Suspiró otra vez, frotándose los ojos.

—Creo que tengo una ligera sospecha de lo que vas a decir —masculló, apesadumbrado.

Me encogí de hombros.

—Sería la manera más fácil de ver si guarda el violín en sus aposentos. Hasta podrías ofrecerle una serenata.

—Si Titania me descubre, me matará antes de que me dé tiempo a sacar la espada.

«¿Y acaso no sería eso una tragedia?».

—Cubito de hielo —dije con una sonrisa—, por favor, como si yo fuera a permitir que eso ocurra. Tu disfraz es a toda prueba. Limítate a no usar el hechizo de Invierno y todo saldrá bien.

Ash se pasó los dedos por el pelo y se inclinó hacia mí.

—Puck —dijo con voz áspera—, no puedo… no puedo hacerlo. Esto ya no es un juego. Me estás pidiendo que seduzca a la reina de la Corte de Verano. Eso es alta traición y además… —apartó la mirada y su cara se crispó—. Sigo siendo el caballero de Meghan. Mis votos…

—¿Quieres recuperar el violín o no?

Parecía angustiado, la verdad, y me dio un poco de lástima.

—Mira, cubito de hielo —susurré—, no espero que te acuestes con ella, ni siquiera que la beses. La sola idea me… ¡puaj! —me estremecí y procuré olvidar aquella idea mientras sacaba mi daga a hurtadillas—. Estupendo, ahora esa imagen se me ha quedado grabada en la cabeza para siempre. Solo tienes que… flirtear un poco. Ser encantador. Hablarle de tus «aventuras». Luego, si se pone un poco efusiva, te disculpas y te vas.
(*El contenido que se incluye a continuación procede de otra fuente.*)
(* ===== verification/Ctrl.v ===== *)
(** * Ctrl: registers, doorbells and the loop of the dispatcher (src/pci.c, src/main.c)

    The host writes registers and doorbells in memory that the dispatcher polls:
    an iteration of [nvmev_dispatcher] compares the registers with the copies of
    the last iteration, acts on the first difference, and then serves every
    doorbell that has moved. *)
From stdpp Require Import base list numbers.
From Stdlib Require Import ZArith Lia.
From S2P Require Import Prelude ChannelModel SsdConfig Ssd Nvme Prp HostMem.
From S2P Require Import WorkQueue IoDev IoQueue ZnsData Admin.

Open Scope Z_scope.
Open Scope nvmev_scope.

(** ** Fields of the registers (src/pci.h) *)
Definition aqa_asqs (aqa : Z) : Z := getf aqa 0 12.
Definition aqa_acqs (aqa : Z) : Z := getf aqa 16 12.
Definition cc_en (cc : Z) : Z := getf cc 0 1.
Definition cc_shn (cc : Z) : Z := getf cc 14 2.
Definition csts_rdy (csts : Z) : Z := getf csts 0 1.
Definition csts_shst (csts : Z) : Z := getf csts 2 2.

Definition set_r_cc (b : nvme_bar) (v : Z) : nvme_bar :=
  mk_bar (r_cap b) (r_vs b) (r_intms b) (r_intmc b) v (r_rsvd1 b) (r_csts b) (r_nssr b) (r_aqa b) (r_asq b) (r_acq b)
    (r_cmbloc b) (r_cmbsz b).
Definition set_r_csts (b : nvme_bar) (v : Z) : nvme_bar :=
  mk_bar (r_cap b) (r_vs b) (r_intms b) (r_intmc b) (r_cc b) (r_rsvd1 b) v (r_nssr b) (r_aqa b) (r_asq b) (r_acq b)
    (r_cmbloc b) (r_cmbsz b).
Definition set_r_aqa (b : nvme_bar) (v : Z) : nvme_bar :=
  mk_bar (r_cap b) (r_vs b) (r_intms b) (r_intmc b) (r_cc b) (r_rsvd1 b) (r_csts b) (r_nssr b) v (r_asq b) (r_acq b)
    (r_cmbloc b) (r_cmbsz b).
Definition set_r_asq (b : nvme_bar) (v : Z) : nvme_bar :=
  mk_bar (r_cap b) (r_vs b) (r_intms b) (r_intmc b) (r_cc b) (r_rsvd1 b) (r_csts b) (r_nssr b) (r_aqa b) v (r_acq b)
    (r_cmbloc b) (r_cmbsz b).
Definition set_r_acq (b : nvme_bar) (v : Z) : nvme_bar :=
  mk_bar (r_cap b) (r_vs b) (r_intms b) (r_intmc b) (r_cc b) (r_rsvd1 b) (r_csts b) (r_nssr b) (r_aqa b) (r_asq b) v
    (r_cmbloc b) (r_cmbsz b).

(** ** Power-on (src/pci.c) *)
Definition CAP_CSS_BIT_SPECIFIC : Z := 64.

(** CAP: [to], [mpsmin], [mqes] and [css]; VS: [mjr], [mnr]. *)
Definition __init_nvme_ctrl_regs (bc : base_config) : nvme_bar :=
  let cap := setf (setf (setf 0 24 8 1) 48 4 0) 0 16 (1024 - 1) in
  let cap := if SUPPORTED_SSD_TYPE_ZNS bc then setf cap 37 8 CAP_CSS_BIT_SPECIFIC else cap in
  mk_bar cap (setf (setf 0 16 16 1) 8 8 0) 0 0 0 0 0 0 0 0 0 0 0.

(** Doorbells: the page behind the registers and a page from [kzalloc]. *)
Definition NR_DBS : Z := PAGE_SIZE / 4.

(** [VDEV_INIT] and [__create_pci_bus]: the controller before the host finds it. *)
Definition __create_pci_bus {F} (bc : base_config) (d : nvmev_dev F) (nr_ns mdts : Z) : nvmev_ctrl F :=
  let bar := __init_nvme_ctrl_regs bc in
  let dbs := replicate (Z.to_nat NR_DBS) 0 in
  mk_ctrl d None dbs dbs bar bar nr_ns mdts.

(** The first page of a queue. *)
Definition page_base (a : Z) : Z := Z.shiftl (Z.shiftr a 12) 12.

Section Ctrl.
Context {F : Type} `{NsInfo F}.
Implicit Type c : nvmev_ctrl F.

(** ** Registers *)

(** A queue from [kzalloc], or the one there is, for new attributes. *)
Definition init_admin_q (q : option nvmev_admin_queue) (aqa : Z) : nvmev_admin_queue :=
  mk_aq 1 (aqa_asqs aqa + 1) (aqa_acqs aqa + 1) 0
    (match q with Some q => aq_nvme_sq q | None => None end)
    (match q with Some q => aq_nvme_cq q | None => None end).

Definition map_admin_sq (m : mem) (q : nvmev_admin_queue) (aqa asq : Z) : nvmev_admin_queue :=
  let depth := aqa_asqs aqa + 1 in
  mk_aq (aq_phase q) depth (aq_cq_depth q) (aq_cq_head q)
    (Some (sq_pages m (page_base asq) (DIV_ROUND_UP (depth * 64) PAGE_SIZE))) (aq_nvme_cq q).

Definition map_admin_cq (m : mem) (q : nvmev_admin_queue) (aqa acq : Z) : nvmev_admin_queue :=
  let depth := aqa_acqs aqa + 1 in
  mk_aq (aq_phase q) (aq_sq_depth q) depth 0 (aq_nvme_sq q)
    (Some (cq_pages m (page_base acq) (DIV_ROUND_UP (depth * 16) PAGE_SIZE))).

Definition set_cq_head (q : nvmev_admin_queue) (h : Z) : nvmev_admin_queue :=
  mk_aq (aq_phase q) (aq_sq_depth q) (aq_cq_depth q) h (aq_nvme_sq q) (aq_nvme_cq q).

(** The branch of CC: enable, then shutdown. *)
Definition proc_cc c : outcome (nvmev_ctrl F) :=
  let bar := c_bar c in
  let csts := r_csts bar in
  let csts :=
    if cc_en (r_cc bar) =? 1 then
      (match c_admin_q c with Some _ => setf csts 0 1 1 | None => csts end)
    else setf csts 0 1 0 in
  let* (csts, c) :=
    (if cc_shn (r_cc bar) =? 1 then
       let* c := clear_db c 0 in
       let* c := clear_db c 1 in
       let* q := get_aq c in
       Ok (setf csts 2 2 2, set_aq c (set_cq_head q 0))
     else Ok (csts, c)) in
  Ok (set_bars c (set_r_csts bar csts) (set_r_cc (c_old_bar c) (r_cc bar))).

Definition nvmev_proc_bars c : outcome (nvmev_ctrl F) :=
  let old_bar := c_old_bar c in
  let bar := c_bar c in
  if negb (r_aqa old_bar =? r_aqa bar) then
    let c' := set_bars c bar (set_r_aqa old_bar (r_aqa bar)) in
    let* c := clear_db (set_aq c' (init_admin_q (c_admin_q c) (r_aqa bar))) 0 in
    clear_db c 1
  else if negb (r_asq old_bar =? r_asq bar) then
    match c_admin_q c with
    | None => Ok c
    | Some q =>
        let c' := set_bars c bar (set_r_asq old_bar (r_asq bar)) in
        clear_db (set_aq c' (map_admin_sq (c_host c) q (r_aqa bar) (r_asq bar))) 0
    end
  else if negb (r_acq old_bar =? r_acq bar) then
    match c_admin_q c with
    | None => Ok c
    | Some q =>
        let c' := set_bars c bar (set_r_acq old_bar (r_acq bar)) in
        clear_db (set_aq c' (map_admin_cq (c_host c) q (r_aqa bar) (r_acq bar))) 1
    end
  else if negb (r_cc old_bar =? r_cc bar) then proc_cc c
  else Ok c.

(** ** Doorbells *)
Context `{IoHandler F} `{Clock}.
Variable bc : base_config.
(** Fuel of the walk in [nvmev_proc_io_cq]. *)
Variable cq_fuel : nat.

(** [new_db], an [int]. *)
Definition read_db (l : list Z) (i : Z) : outcome Z := let* v := nthZ l i in Ok (s32 v).
Definition set_old_db c (i v : Z) : outcome (nvmev_ctrl F) :=
  let* o := updZ (c_old_dbs c) i (u32 v) in Ok (set_dbs c (c_dbs c) o).

(** The doorbells 0 and 1 of the administration queue; the comparison is the
    one of the 32-bit words. *)
Definition proc_admin_db c (i : Z) : outcome (nvmev_ctrl F) :=
  let* new_db := read_db (c_dbs c) i in
  let* old_db := read_db (c_old_dbs c) i in
  if new_db =? old_db then Ok c
  else
    let* c := (if i =? 0 then nvmev_proc_admin_sq bc c new_db old_db
               else Ok (nvmev_proc_admin_cq c new_db old_db)) in
    set_old_db c i new_db.

Definition proc_sq_db c (qid : Z) : outcome (nvmev_ctrl F) :=
  let* r := nthZ (d_sqes (c_dev c)) qid in
  match r with
  | None => Ok c
  | Some _ =>
      let dbs_idx := qid * 2 in
      let* new_db := read_db (c_dbs c) dbs_idx in
      let* old_db := read_db (c_old_dbs c) dbs_idx in
      if new_db =? old_db then Ok c
      else
        let* (db, d) := nvmev_proc_io_sq (c_dev c) qid new_db old_db in
        set_old_db (set_dev c d) dbs_idx db
  end.

Definition proc_cq_db c (qid : Z) : outcome (nvmev_ctrl F) :=
  let* r := nthZ (d_cqes (c_dev c)) qid in
  match r with
  | None => Ok c
  | Some _ =>
      let dbs_idx := qid * 2 + 1 in
      let* new_db := read_db (c_dbs c) dbs_idx in
      let* old_db := read_db (c_old_dbs c) dbs_idx in
      if new_db =? old_db then Ok c
      else
        let* d := nvmev_proc_io_cq cq_fuel (c_dev c) qid new_db old_db in
        set_old_db (set_dev c d) dbs_idx new_db
  end.

Definition nvmev_proc_dbs c : outcome (nvmev_ctrl F) :=
  let* c := proc_admin_db c 0 in
  let* c := proc_admin_db c 1 in
  let* c := forO 1 (d_nr_sq (c_dev c) + 1) c proc_sq_db in
  forO 1 (d_nr_cq (c_dev c) + 1) c proc_cq_db.

(** An iteration of [nvmev_dispatcher]. *)
Definition dispatcher_round c : outcome (nvmev_ctrl F) :=
  let* c := nvmev_proc_bars c in
  nvmev_proc_dbs c.
End Ctrl.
Yo me encargaré del resto.

—Esto no me gusta.

—Ya me imaginaba que no te gustaría. Quédate quieto —levanté velozmente la daga y le corté un mechón del largo pelo antes de que pudiera reaccionar. Lo dejé caer en la palma de mi mano y cerré el puño—. Perfecto. Muchísimas gracias, cubito de hielo.
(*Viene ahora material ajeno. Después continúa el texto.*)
(* ===== verification/Pci.v ===== *)
(** * Pci: the configuration space of the device (src/pci.c, src/pci.h)

    A page of bytes that the kernel reads and writes through [nvmev_pci_ops]:
    the header, a chain of capabilities behind it, and a chain of extended
    capabilities from 100h on.  Bit-fields are [put_bits] of their word. *)
From stdpp Require Import base list numbers.
From Stdlib Require Import ZArith Lia.
From S2P Require Import Prelude ChannelModel SsdConfig Prp HostMem.

Open Scope Z_scope.
Open Scope nvmev_scope.

(** A bit-field of [w] bits at [off] in the word of [n] bytes at [a]. *)
Definition put_bits (m : mem) (a n off w v : Z) : mem := put_le m a n (setf (get_le m a n) off w v).

(** ** Constants (src/nvmev.h, src/pci.h, <linux/pci_regs.h>) *)
Definition NVMEV_DEVICE_ID : Z := 272. (* NVMEV_VERSION *)
Definition NVMEV_VENDOR_ID : Z := 3153.
Definition NVMEV_SUBSYSTEM_ID : Z := 14093.
Definition NVMEV_SUBSYSTEM_VENDOR_ID : Z := NVMEV_VENDOR_ID.
Definition NVMEV_INTX_IRQ : Z := 15.

Definition OFFS_PCI_HDR : Z := 0.
Definition OFFS_PCI_PM_CAP : Z := 64.
Definition OFFS_PCI_MSIX_CAP : Z := 80.
Definition OFFS_PCIE_CAP : Z := 96.
Definition PCI_CFG_SPACE_SIZE : Z := 256.
Definition OFFS_PCI_EXT_CAP : Z := PCI_CFG_SPACE_SIZE.

Definition PCI_COMMAND : Z := 4.
Definition PCI_COMMAND_INTX_DISABLE : Z := 1024.
Definition PCI_STATUS : Z := 6.
Definition PCI_BIST : Z := 15.
Definition PCI_BIST_START : Z := 64.
Definition PCI_BASE_ADDRESS_0 : Z := 16.
Definition PCI_INTERRUPT_LINE : Z := 60.
Definition PCI_MSIX_FLAGS : Z := 2.
Definition PCI_MSIX_FLAGS_MASKALL : Z := 16384.
Definition PCI_MSIX_FLAGS_ENABLE : Z := 32768.
Definition PCI_BASE_ADDRESS_MEM_TYPE_64 : Z := 4.
Definition PCI_HEADER_TYPE_NORMAL : Z := 0.
Definition PCI_BASE_CLASS_STORAGE : Z := 1.
Definition PCI_CAP_ID_PM : Z := 1.
Definition PCI_CAP_ID_EXP : Z := 16.
Definition PCI_CAP_ID_MSIX : Z := 17.
Definition PCI_PM_CAP_PME_D0 : Z := 2048.
Definition PCI_EXP_FLAGS : Z := 2.
Definition PCI_EXP_TYPE_ENDPOINT : Z := 0.
Definition PCI_EXT_CAP_ID_ERR : Z := 1.
Definition PCI_EXT_CAP_ID_VC : Z := 2.
Definition PCI_EXT_CAP_ID_DSN : Z := 3.
Definition PCI_EXT_CAP_ID_PWR : Z := 4.
Definition PCI_EXT_CAP_ID_ARI : Z := 14.
Definition PCI_EXT_CAP_ID_SECPCI : Z := 25.

(** ** Settings *)
Definition PCI_HEADER_SETTINGS (m : mem) (base_pa : Z) : mem :=
  let m := put_fields m OFFS_PCI_HDR [(2, 2, NVMEV_DEVICE_ID); (0, 2, NVMEV_VENDOR_ID)] in
  let m := put_bits m 4 1 1 1 1 in (* cmd.mse *)
  let m := put_bits m 6 1 4 1 1 in (* sts.cl *)
  let m := put_bits m 14 1 7 1 0 in (* htype.mfd *)
  let m := put_bits m 14 1 0 7 PCI_HEADER_TYPE_NORMAL in
  let m := put_fields m OFFS_PCI_HDR [(8, 1, 1); (11, 1, PCI_BASE_CLASS_STORAGE); (10, 1, 8); (9, 1, 2)] in
  let m := put_bits m 16 4 1 2 (Z.shiftr PCI_BASE_ADDRESS_MEM_TYPE_64 1) in (* mlbar.tp *)
  let m := put_bits m 16 4 14 18 (Z.shiftr (Z.land base_pa 4294967295) 14) in (* mlbar.ba *)
  put_fields m OFFS_PCI_HDR
    [(20, 4, Z.shiftr base_pa 32); (46, 2, NVMEV_SUBSYSTEM_ID); (44, 2, NVMEV_SUBSYSTEM_VENDOR_ID);
     (48, 4, 0); (52, 1, OFFS_PCI_PM_CAP); (61, 1, 0); (60, 1, NVMEV_INTX_IRQ)].

Definition PCI_PMCAP_SETTINGS (m : mem) : mem :=
  let m := put_fields m OFFS_PCI_PM_CAP [(0, 1, PCI_CAP_ID_PM); (1, 1, OFFS_PCI_MSIX_CAP)] in
  let m := put_bits m (OFFS_PCI_PM_CAP + 2) 2 0 3 3 in (* pc.vs *)
  let m := put_bits m (OFFS_PCI_PM_CAP + 4) 2 3 1 1 in (* pmcs.nsfrst *)
  put_bits m (OFFS_PCI_PM_CAP + 4) 2 0 2 (Z.shiftr PCI_PM_CAP_PME_D0 16). (* pmcs.ps *)

Definition PCI_MSIXCAP_SETTINGS (m : mem) : mem :=
  let m := put_fields m OFFS_PCI_MSIX_CAP [(0, 1, PCI_CAP_ID_MSIX); (1, 1, OFFS_PCIE_CAP)] in
  let m := put_bits m (OFFS_PCI_MSIX_CAP + 2) 2 15 1 1 in (* mxc.mxe *)
  let m := put_bits m (OFFS_PCI_MSIX_CAP + 2) 2 0 11 127 in (* mxc.ts *)
  let m := put_bits m (OFFS_PCI_MSIX_CAP + 4) 4 0 3 0 in (* mtab.tbir *)
  let m := put_bits m (OFFS_PCI_MSIX_CAP + 4) 4 3 29 1024 in (* mtab.to *)
  let m := put_bits m (OFFS_PCI_MSIX_CAP + 8) 4 3 29 4096 in (* mpba.pbao *)
  put_bits m (OFFS_PCI_MSIX_CAP + 8) 4 0 3 0. (* mpba.pbir *)

Definition PCI_PCIECAP_SETTINGS (m : mem) : mem :=
  let m := put_fields m OFFS_PCIE_CAP [(0, 1, PCI_CAP_ID_EXP); (1, 1, 0)] in
  let m := put_bits m (OFFS_PCIE_CAP + 2) 1 0 4 PCI_EXP_FLAGS in (* pxcap.ver *)
  let m := put_bits m (OFFS_PCIE_CAP + 3) 1 1 5 0 in (* pxcap.imn *)
  let m := put_bits m (OFFS_PCIE_CAP + 2) 1 4 4 PCI_EXP_TYPE_ENDPOINT in (* pxcap.dpt *)
  foldl (fun m '(off, w, v) => put_bits m (OFFS_PCIE_CAP + 4) 4 off w v) m
    [(0, 3, 1); (3, 2, 0); (5, 1, 1); (6, 3, 6); (9, 3, 2); (15, 1, 1); (18, 8, 0); (26, 2, 0); (28, 1, 1)].

(** [cid], [cver], [next] of the extended capability at [off]. *)
Definition put_ext_cap (m : mem) (off cid next : Z) : mem :=
  let a := OFFS_PCI_EXT_CAP + off in
  let m := put_le m a 2 cid in
  let m := put_bits m (a + 2) 2 0 4 1 in
  put_bits m (a + 2) 2 4 12 next.
Definition PCI_EXTCAP_SETTINGS (m : mem) : mem :=
  let m := put_ext_cap m 0 PCI_EXT_CAP_ID_ERR (PCI_CFG_SPACE_SIZE + 80) in
  let m := put_ext_cap m 80 PCI_EXT_CAP_ID_VC (PCI_CFG_SPACE_SIZE + 128) in
  let m := put_ext_cap m 128 PCI_EXT_CAP_ID_PWR (PCI_CFG_SPACE_SIZE + 144) in
  let m := put_ext_cap m 144 PCI_EXT_CAP_ID_ARI (PCI_CFG_SPACE_SIZE + 368) in
  let m := put_ext_cap m 368 PCI_EXT_CAP_ID_DSN (PCI_CFG_SPACE_SIZE + 416) in
  put_ext_cap m 416 PCI_EXT_CAP_ID_SECPCI 0.

(** The page of configuration space, from [kzalloc]. *)
Definition NVMEV_PCI_INIT (memmap_start : Z) : mem :=
  let m := PCI_HEADER_SETTINGS (fun _ => 0) memmap_start in
  PCI_EXTCAP_SETTINGS (PCI_PCIECAP_SETTINGS (PCI_MSIXCAP_SETTINGS (PCI_PMCAP_SETTINGS m))).

(** ** Access *)
Record pci_state := mk_pci {
  pci_virtDev : mem;
  pci_intx_disabled : bool;
  pci_msix_enabled : option bool; (* of [pdev], when there is one *)
}.

(** [None] when the function number is not 0; otherwise the low bytes of [*val]. *)
Definition nvmev_pci_read (p : pci_state) (devfn whr size : Z) : option Z :=
  if negb (devfn =? 0) then None else Some (get_le (pci_virtDev p) whr size).

(** The bits that a write at [whr] changes. *)
Definition pci_write_mask (whr : Z) : Z :=
  if whr <? OFFS_PCI_PM_CAP then
    if whr =? PCI_COMMAND then PCI_COMMAND_INTX_DISABLE
    else if whr =? PCI_STATUS then 61952
    else if whr =? PCI_BIST then PCI_BIST_START
    else if whr =? PCI_BASE_ADDRESS_0 then 4294950912
    else if whr =? PCI_INTERRUPT_LINE then 255
    else 0
  else if whr <? OFFS_PCI_MSIX_CAP then 4294967295
  else if whr <? OFFS_PCIE_CAP then
    if whr - OFFS_PCI_MSIX_CAP =? PCI_MSIX_FLAGS then Z.lor PCI_MSIX_FLAGS_MASKALL PCI_MSIX_FLAGS_ENABLE
    else 0
  else 4294967295.

Definition merge_mask (mask val _val : Z) : Z := Z.lor (Z.ldiff val mask) (Z.land _val mask).

(** [size] is at most 4. *)
Definition nvmev_pci_write (p : pci_state) (whr size _val : Z) : pci_state :=
  let m := pci_virtDev p in
  let val := get_le m whr size in
  let command := (whr =? PCI_COMMAND) && Z.testbit (Z.lxor val _val) 10 in
  let intx_disabled := if command then Z.testbit _val 10 else pci_intx_disabled p in
  let m := if command && negb intx_disabled then put_bits m 6 1 3 1 0 (* sts.is *) else m in
  let msix_enabled :=
    match pci_msix_enabled p with
    | Some b =>
        Some (if (whr =? OFFS_PCI_MSIX_CAP + PCI_MSIX_FLAGS) && Z.testbit (Z.lxor val _val) 15
              then Z.testbit _val 15 else b)
    | None => None
    end in
  mk_pci (put_le m whr size (merge_mask (pci_write_mask whr) val _val)) intx_disabled msix_enabled.

(** ** Interrupts: the vector with MSI-X, otherwise the status bit *)
Inductive irq := IRQ_MSI (msi_index : Z) | IRQ_INTX.
Definition nvmev_signal_irq_line (p : pci_state) (msi_index : Z) : pci_state * irq :=
  if default false (pci_msix_enabled p) then (p, IRQ_MSI msi_index)
  else (mk_pci (put_bits (pci_virtDev p) 6 1 3 1 1) (pci_intx_disabled p) (pci_msix_enabled p), IRQ_INTX).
Ash retrocedió con ojos centelleantes y se llevó la mano a la espada. Le lancé una mirada de advertencia y, acordándose de dónde estaba, apartó la mano de la empuñadura.
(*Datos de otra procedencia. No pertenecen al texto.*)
Lemma al_divide a b : is_al a -> is_al b -> a <= b -> (a | b).
Proof.
  intros Ha Hb Hle. apply Z.mod_divide; [unfold is_al in *; lia|].
  destruct Ha as [->|[->|[->| ->]]], Hb as [->|[->|[->| ->]]]; (reflexivity || lia).
Qed.

Lemma al_max a b : is_al a -> is_al b -> is_al (a `max` b).
Proof. unfold is_al. lia. Qed.

Lemma int_al n : int_size n = true -> is_al (8 * n).
Proof. unfold int_size, is_al. intros H. boolify. lia. Qed.

Lemma round_up_le p a : 0 < a -> p <= round_up p a.
Proof. intros Ha. unfold round_up. pose proof (Z.div_mod (p + a - 1) a). pose proof (Z.mod_pos_bound (p + a - 1) a). nia. Qed.

Lemma round_up_divide p a : (a | round_up p a).
Proof. apply Z.divide_factor_r. Qed.

(** ** Shapes *)

(** The shape of a type with natural alignment. *)
Definition shape_ok (s : shape) : Prop :=
  is_al (sh_align s) /\ 0 <= sh_size s /\
  if sh_field s then sh_size s <= sh_align s else (sh_align s | sh_size s).

Lemma start_le pos s : shape_ok s -> pos <= member_start pos s.
Proof.
  intros (Ha & _). assert (0 < sh_align s) by (unfold is_al in Ha; lia). unfold member_start.
  pose proof (round_up_le pos (sh_align s)). destruct (sh_field s); [case_match|]; lia.
Qed.

Lemma start_aligned pos s : shape_ok s -> sh_field s = false -> (sh_align s | member_start pos s).
Proof. intros _ Hf. unfold member_start. rewrite Hf. apply round_up_divide. Qed.

Lemma start_field pos s : shape_ok s -> sh_field s = true -> member_start pos s mod sh_align s + sh_size s <= sh_align s.
Proof.
  intros (Ha & Hs & Hb) Hf. unfold member_start. rewrite Hf in *. case_match; [boolify; lia|].
  rewrite (proj2 (Z.mod_divide (round_up pos (sh_align s)) (sh_align s) ltac:(unfold is_al in Ha; lia))); [lia|apply round_up_divide].
Qed.

Lemma next_le k pos s : shape_ok s -> pos <= next_pos k pos s.
Proof. intros Hs. pose proof (start_le pos s Hs). destruct Hs as (_ & ? & _). destruct k; simpl; lia. Qed.

(** ** Members of a structure *)
Definition shapes (ms : list (string * ctype)) : list (string * shape) := map (fun m => (fst m, measure (snd m))) ms.
Definition comp_end (k : comp_kind) (acc : Z * Z * Z) (ms : list (string * shape)) : Z * Z * Z := foldl (comp_add k) acc ms.

Lemma align_of_al x s : shape_ok s -> is_al (align_of x s).
Proof. intros (Ha & _). unfold align_of. case_match; [by left|done]. Qed.

Lemma comp_end_mono k ms pos len al : Forall (fun m => shape_ok (snd m)) ms -> is_al al ->
  let '(_, len', al') := comp_end k (pos, len, al) ms in len <= len' /\ al <= al' /\ is_al al'.
Proof.
  unfold comp_end. revert pos len al. induction ms as [|[x s] ms IH]; intros pos len al Hms Hal; simpl; [lia || done|].
  apply Forall_cons_1 in Hms as [Hs Hms]. specialize (IH (next_pos k pos s) (len `max` (member_start pos s + sh_size s)) (al `max` align_of x s) Hms).
  destruct (foldl _ _ ms) as [[? len'] al']. destruct IH as (H1 & H2 & H3); [by apply al_max, align_of_al|]. split_and!; [lia..|done].
Qed.

Lemma measure_field t : sh_field (measure t) = is_field t.
Proof. destruct t as [| | |k ms]; simpl; try done. by destruct (foldl _ _ _) as [[? ?] ?]. Qed.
—¿Qué te propones, Goodfellow? —preguntó ásperamente.

—Tranquilo, príncipe —observé el mechón que tenía entre los dedos, lo vi pasar de rubio a negro y sonreí—. Todo forma parte del plan, no te preocupes.

El portón se abrió con un fuerte crujido y salió un sátiro vestido con uniforme de heraldo que nos hizo señas para que nos acercáramos con urgencia.

—Bueno, allá vamos, cubito de hielo. Intenta mantener la calma delante de la reina.